Perhaps today it seems obvious to us that the relationship between a mother and her baby is of great importance in human development, but this idea has not always been so obvious.
The idea of the importance of attachment in childhood has often been present in different societies, but it was not until the creation of the Attachment Theory that the effects of its presence or absence were analysed. This theory was developed by John Bowlby, of whom we leave you a brief biography .
Biography of John Bowlby
Edward John Mostyn Bowlby, more popularly known as John Bowlby, was born in London on February 26, 1907. The son of Sir Anthony Alfred Bowlby, who was to have the title of baron as a surgeon of the royal house, and Mary Bridget Mostyn, he was brought up as the fourth of six children in a wealthy upper-class society.
In those days the upper classes used to leave the little ones in the care of the service, having nannies to look after them.
John Bowlby’s early years were spent in the care of a caregiver named Minnie, having little contact with his mother. However, when he was four years old, his mother left the family’s domestic service, causing the little boy great suffering and a sense of loss. Although she was replaced, the new nanny had a cold temper that did not make her feel comfortable.
In 1914 World War I broke out, causing the father of the child to enlist and become an absent figure of whom Bowlby and his brothers would hardly have any news as his mother did not share the content of the letters he sent.
A few years later he would be sent to a boarding school, partly as a way of keeping them protected in case of attack. This set of events would cause him great pain, which probably contributed to his feeling the need to work on aspects such as bonding , separation anxiety and fear of loss in minors.
After several years of boarding school, he studied at Dartnorth Naval College. After that he would try to enter medical school at Cambridge University, but during his studies he began to be attracted by psychology and left it to later begin training in psychology at Trinity College of the same University of Cambridge. His main interest was in childhood and the developmental period .
After graduating, he would begin to do various studies on delinquent and maladjusted children, noting that they often came from broken homes or had been abused.

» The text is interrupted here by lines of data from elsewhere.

(** The body of the loop over the fields of a group. *)
Definition emit_field sg (definition : FederatedDefinition) (f : FieldIr) : E (nat * Delayed) :=
  ty ← insert_field_type sg (fi_field_type f);
  field_name ← emit_string sg (fi_field_name f);
  field_id ← push_field (MkFField field_name ty (fi_arguments f) (fi_resolvable_in f) [] [] (fi_overrides f)
                           (fi_composed_directives f) (fi_description f));
  provides ← mapM (provides_of sg field_id) (fi_provides f);
  requires ← mapM (requires_of sg field_id definition) (fi_requires f);
  authorized ← mapM (authorized_of sg definition field_id (ft_definition ty)) (fi_authorized_directives f);
  _ ← select_as (definition, field_name) field_id;
  mret (field_id, MkDelays (omap id provides) (omap id requires) (omap id authorized)).

(** [start_field_id], [end_field_id] and the delayed selections after the loop. *)
Fixpoint emit_field_loop sg (definition : FederatedDefinition) (ids : option (nat * nat)) (delayed : Delayed)
    (fields : list FieldIr) : E (option (nat * nat) * Delayed) :=
  match fields with
  | [] => mret (ids, delayed)
  | f :: fields =>
      r ← emit_field sg definition f;
      emit_field_loop sg definition
        (match ids with Some (start, _) => Some (start, r.1) | None => Some (r.1, r.1) end)
        (Delayed_app delayed r.2) fields
  end.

Joining the British Psychoanalytical Society
In 1929 he enrolled at the University College of London, finishing his studies in Medicine (as well as Surgery) in 1934. But his concerns with psychology were not over, and he was trained in psychoanalysis.

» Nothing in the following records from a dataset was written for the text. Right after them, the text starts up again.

(** ** Emission: interfaces, input values and selections *)

Section selections.
Context `{IndexSetLaws} (sg : Subgraphs) (Hsg : wf sg) (ir : Ctx) (Hir : ir_wf sg ir) (Hem : emittable sg ir).
Implicit Types c : EmitCtx.
Abbreviation eok := (eok sg ir).
Abbreviation ewf := (ewf sg ir).
Abbreviation egrows := (egrows sg ir).
Abbreviation sizes := (sizes sg ir).
Abbreviation has_def := (has_def ir).

(** ** Updates of one record *)
Lemma update_at_Ret {A} (l : list A) i (f : A → A) :
  i < length l → ∃ x, l !! i = Some x ∧ update_at l i f = Ret (<[i := f x]> l).
Proof.
  intros [x Hx]%lookup_lt_is_Some_2. exists x. split; [done|]. unfold update_at, at_index. by rewrite Hx.
Qed.
Lemma Forall_insert_at {A} (P : A → Prop) l i x : Forall P l → P x → Forall P (<[i := x]> l).
Proof. intros HF Hx. by apply Forall_insert. Qed.
Lemma fmap_insert_same {A B} (g : A → B) (l : list A) i x y :
  l !! i = Some x → g y = g x → g <$> <[i := y]> l = g <$> l.
Proof.
  intros Hx Hy. rewrite list_fmap_insert, Hy. apply list_insert_id. by rewrite list_lookup_fmap, Hx.
Qed.

Lemma eok_update_object c id f (Q : unit → EmitCtx → Prop) :
  ewf c → def_in (sizes c) (FObject id) → (∀ o, fo_type_definition_id (f o) = fo_type_definition_id o) →
  (∀ sz o, sz_le (sizes c) sz → object_in sz o → object_in sz (f o)) →
  (∀ c' o, ewf c' → egrows c c' → fg_objects (out c) !! id = Some o →
     out c' = set_objects (<[id := f o]> (fg_objects (out c))) (out c) → Q () c') →
  eok c (update_object id f c) Q.
Proof.
  intros W Hid Htd Hf HQ. unfold update_object, try_modify_out.
  destruct (update_at_Ret (fg_objects (out c)) id f Hid) as (o & Ho & ->). cbn [mbind res_bind].
  assert (eok_any sg ir c (Ret ((), upd c (set_objects (<[id := f o]> (fg_objects (out c))) (out c))))) as (W' & G' & _).
  { apply eok_upd; [done| | |done].
    - split; simpl; try done; [by eapply fmap_insert_same|intros ? x Hx; exists x; split; [done|apply same_core_refl]].
    - intros G. pose proof (gi_objects _ _ G) as HO. destruct G. split; simpl; try done.
      apply Forall_insert_at; [done|]. apply Hf; [|by eapply Forall_lookup_1].
      split; simpl; rewrite ?length_insert; done. }
  split_and!; [done|done|]. by eapply HQ.
Qed.
Lemma eok_update_interface c id f (Q : unit → EmitCtx → Prop) :
  ewf c → def_in (sizes c) (FInterface id) → (∀ o, fif_type_definition_id (f o) = fif_type_definition_id o) →
  (∀ sz o, sz_le (sizes c) sz → interface_in sz o → interface_in sz (f o)) →
  (∀ c' o, ewf c' → egrows c c' → fg_interfaces (out c) !! id = Some o →
     out c' = set_interfaces (<[id := f o]> (fg_interfaces (out c))) (out c) → Q () c') →
  eok c (update_interface id f c) Q.
Proof.
  intros W Hid Htd Hf HQ. unfold update_interface, try_modify_out.
  destruct (update_at_Ret (fg_interfaces (out c)) id f Hid) as (o & Ho & ->). cbn [mbind res_bind].
  assert (eok_any sg ir c (Ret ((), upd c (set_interfaces (<[id := f o]> (fg_interfaces (out c))) (out c))))) as (W' & G' & _).
  { apply eok_upd; [done| | |done].
    - split; simpl; try done; [by eapply fmap_insert_same|intros ? x Hx; exists x; split; [done|apply same_core_refl]].
    - intros G. pose proof (gi_interfaces _ _ G) as HO. destruct G. split; simpl; try done.
      apply Forall_insert_at; [done|]. apply Hf; [|by eapply Forall_lookup_1].
      split; simpl; rewrite ?length_insert; done. }
  split_and!; [done|done|]. by eapply HQ.
Qed.
Lemma eok_update_union c id f :
  ewf c → def_in (sizes c) (FUnion id) → (∀ o, fu_name (f o) = fu_name o) →
  (∀ sz o, sz_le (sizes c) sz → union_in sz o → union_in sz (f o)) →
  eok_any sg ir c (update_union id f c).
Proof.
  intros W Hid Hn Hf. unfold update_union, try_modify_out.
  destruct (update_at_Ret (fg_unions (out c)) id f Hid) as (o & Ho & ->). cbn [mbind res_bind]. apply (eok_upd sg ir c); [done| | |done].
  - split; simpl; try done; [by eapply fmap_insert_same|intros ? x Hx; exists x; split; [done|apply same_core_refl]].
  - intros G. pose proof (gi_unions _ _ G) as HO. destruct G. split; simpl; try done.
    apply Forall_insert_at; [done|]. apply Hf; [|by eapply Forall_lookup_1]. split; simpl; rewrite ?length_insert; done.
Qed.
Lemma eok_update_field c id f :
  ewf c → id < z_fields (sizes c) → (∀ x, same_core x (f x)) →
  (∀ sz x, sz_le (sizes c) sz → field_in sz x → field_in sz (f x)) → eok_any sg ir c (update_field id f c).
Proof.
  intros W Hid Hc Hf. unfold update_field, try_modify_out.
  destruct (update_at_Ret (fg_fields (out c)) id f Hid) as (o & Ho & ->). cbn [mbind res_bind]. apply (eok_upd sg ir c); [done| | |done].
  - split; simpl; try done. intros i x Hx. destruct (decide (i = id)) as [->|].
    + exists (f x). assert (o = x) as -> by congruence. split; [|done]. rewrite list_lookup_insert, decide_True; [done|]. split; [done|by eapply lookup_lt_Some].
    + exists x. split; [by rewrite list_lookup_insert_ne|apply same_core_refl].
  - intros G. pose proof (gi_fields _ _ G) as HO. destruct G. split; simpl; try done.
    apply Forall_insert_at; [done|]. apply Hf; [|by eapply Forall_lookup_1]. split; simpl; rewrite ?length_insert; done.
Qed.

(** ** Implemented interfaces *)
Lemma eok_interface_impls c : ewf c → eok_any sg ir c (emit_interface_impls sg c).
Proof.
  intros W. apply (eok_each sg ir (λ _, True)); [done| |done|done].
  intros [interface implementer] c1 Hin W1 _. apply elem_of_btree_set_iter in Hin.
  destruct (link_impls _ (wf_links _ Hsg) _ _ Hin) as [Hi1 Hi2].
  destruct (em_impls _ _ Hem _ _ Hin) as (d & Hd & Himp). unfold emit_interface_impl.
  eapply eok_bind; [by apply eok_string|]. intros n2 c2 W2 _ Hn2. cbn beta in Hn2.
  eapply eok_bind; [by apply eok_string|]. intros n3 c3 W3 G3 Hn3. cbn beta in Hn3.
  apply (eg_strings _ _ _ _ G3) in Hn2.
  eapply (eok_bind _ _ _ _ _ (λ d' c', c' = c3 ∧ d' = d)); [by eapply eok_definition_at|]. intros d' c4 W4 _ [-> ->].
  assert (∀ e, e ∈ subgraphs_implementing_interface sg interface implementer → e < length (subgraphs sg)) as Hsub.
  { unfold subgraphs_implementing_interface. intros e He.
    destruct (interface_definitions_to_subgraphs sg !! _) as [l|] eqn:El; simpl in He; [|by apply elem_of_nil in He].
    pose proof (link_impl_subgraphs _ (wf_links _ Hsg) _ _ El) as [_ HF]. rewrite Forall_forall in HF. by apply HF. }
  destruct d as [| |id| | |]; try by apply eok_ret.
  pose proof (has_def_in sg ir Hir c3 _ _ W3 Hd) as Hdin.
  destruct (Himp id eq_refl) as [id' Hid'].
  assert (∀ sz, sz_le (sizes c3) sz → Forall (join_in sz) ((λ s, (s, id)) <$> subgraphs_implementing_interface sg interface implementer)) as Hj.
  { intros sz L. apply Forall_fmap, Forall_forall. intros s Hs. split; simpl; [|by apply (def_in_mono L) in Hdin].
    apply Hsub in Hs. pose proof (le_subgraphs _ _ L). simpl in *. lia. }
  destruct Hid' as [Hid'|Hid'].
  - eapply (eok_bind _ _ _ _ _ (λ d' c', c' = c3 ∧ d' = FObject id')); [by eapply eok_definition_at|]. intros d' c5 W5 _ [-> ->].
    apply eok_update_object; [done|by eapply has_def_in|done| |done].
    intros sz o L (? & Hi & Hjo & ? & ?). pose proof (def_in_mono L _ Hdin). split_and!; try done; simpl.
    + apply Forall_app. split; [done|by constructor].
    + apply Forall_app. split; [done|by apply Hj].
  - eapply (eok_bind _ _ _ _ _ (λ d' c', c' = c3 ∧ d' = FInterface id')); [by eapply eok_definition_at|]. intros d' c5 W5 _ [-> ->].
    apply eok_update_interface; [done|by eapply has_def_in|done| |done].
    intros sz o L (? & Hi & Hjo & ? & ?). pose proof (def_in_mono L _ Hdin). split_and!; try done; simpl.
    + apply Forall_app. split; [done|by constructor].
    + apply Forall_app. split; [done|by apply Hj].
Qed.

(** ** Input values *)
Definition values_done c : Prop :=
  Forall2 (value_emitted sg ir) (input_value_definitions (ir_tables ir)) (fg_input_value_definitions (out c)).
Lemma values_done_mono c c' : ewf c' → egrows c c' → values_done c → values_done c'.
Proof.
  intros W G Hv. destruct (e_values _ _ _ W) as [E|]; [|done]. unfold values_done. rewrite E.
  assert (fg_input_value_definitions (out c) = []) as E'.
  { apply elem_of_nil_inv. intros v [i Hi]%list_elem_of_lookup. destruct (eg_values _ _ _ _ G i v Hi) as (v' & Hv' & _).
    by rewrite E in Hv'. }
  unfold values_done in Hv. by rewrite E' in Hv.
Qed.
Lemma range_in_ir c r : values_ok ir r → range_in (z_values (sizes c)) r.
Proof. done. Qed.
Lemma opt_in_ir c o : ewf c → str_opt ir o → opt_lt (z_strings (sizes c)) o.
Proof. intros W Ho i Hi. by apply (ir_str_in sg ir c), Ho. Qed.
Lemma eok_input_value c v :
  ewf c → v ∈ input_value_definitions (ir_tables ir) →
  eok c (emit_input_value sg v c) (λ fv c', value_emitted sg ir v fv ∧ input_value_in (sizes c') fv).
Proof.
  intros W Hv. pose proof (w_values _ _ Hir) as HF. rewrite Forall_forall in HF.
  destruct (HF v Hv) as (Hn & Hd & Hdir & _ & Hdef). unfold emit_input_value.
  eapply eok_bind; [apply eok_field_type; [done|done|by apply (em_values _ _ Hem)]|]. intros ty c1 W1 G1 Hty. cbn beta in Hty.
  eapply (eok_bind _ _ _ _ _ (λ d c', ∀ x, d = Some x → value_in (sizes c') x)).
  { apply (eok_omapM _ _ (λ x c', value_in (sizes c') x)); [|done]. intros x Hx. apply eok_value; [done|by apply Hdef]. }
  intros d c2 W2 G2 Hdv. apply eok_ret; [done|]. split; [done|]. split_and!; simpl.
  - by apply (ir_str_in sg ir c2).
  - by eapply typed_as_in.
  - done.
  - by apply opt_in_ir.
  - done.
Qed.
Lemma eok_input_values c :
  ewf c → eok c (emit_input_value_definitions sg (input_value_definitions (ir_tables ir)) c) (λ _ c', values_done c').
Proof.
  intros W. unfold emit_input_value_definitions.
  eapply eok_bind; [apply (eok_mapM _ _ (λ v fv c, value_emitted sg ir v fv ∧ input_value_in (sizes c) fv)); [| |done]|].
  - intros v fv c1 c2 G [? ?]. split; [done|]. eapply input_value_in_mono; [|done]. apply G.
  - intros v c1 Hv W1. by apply eok_input_value.
  - intros l c1 W1 _ HF. cbn beta in HF. unfold modify_out.
    assert (Forall2 (value_emitted sg ir) (input_value_definitions (ir_tables ir)) l) as HE.
    { eapply Forall2_impl; [exact HF|]. by intros v fv [? _]. }
    match goal with |- eok _ (Ret (_, ?c')) _ => assert (egrows c1 c') as G end.
    { split; simpl; try done; [intros i f Hf; exists f; split; [done|apply same_core_refl]|].
      intros i v Hi. destruct (e_values _ _ _ W1) as [E|HE']; [by rewrite E in Hi|].
      eapply Forall2_lookup_r in HE' as (x & Hx & Hn & Ht & _); [|exact Hi].
      eapply Forall2_lookup_l in HE as (v' & Hv' & Hn' & Ht' & _); [|exact Hx].
      exists v'. split; [done|]. split; [congruence|]. by eapply typed_as_definition. }
    split_and!; [|done|done]. pose proof W1 as [W2 W3 W4 W5 W6 W7 W8 W9 W10 W11 W12 W13 W14]. split; try done; simpl.
    + destruct W4. split; try done. simpl. clear -HF. induction HF as [|v fv ? ? [_ ?]]; by constructor.
    + by right.
Qed.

During 1937 he was accepted as a psychoanalyst at the British Psychoanalytical Society, being analyzed by Riviere among others. After that, he was trained by Melanie Klein in child psychoanalysis and began to analyze minors. In spite of his connection with this author, the perspectives of both will differ, giving Bowlby a greater importance to the environmental and upbringing factors and to the real relationship between mother or maternal figure and child. This will cause him to be rejected and criticized by the psychoanalytic school by leaving aside such central aspects in this theory as the unconscious.
In 1938 he married Ursula Longstaff, with whom he would have four children. That same year he received the proposal to preside over Trinity College, a proposal he would accept. In addition, he began working in the child psychiatry unit of a Canonbury clinic. However, World War II would lead him to be recruited. He would become a lieutenant colonel in the medical corps.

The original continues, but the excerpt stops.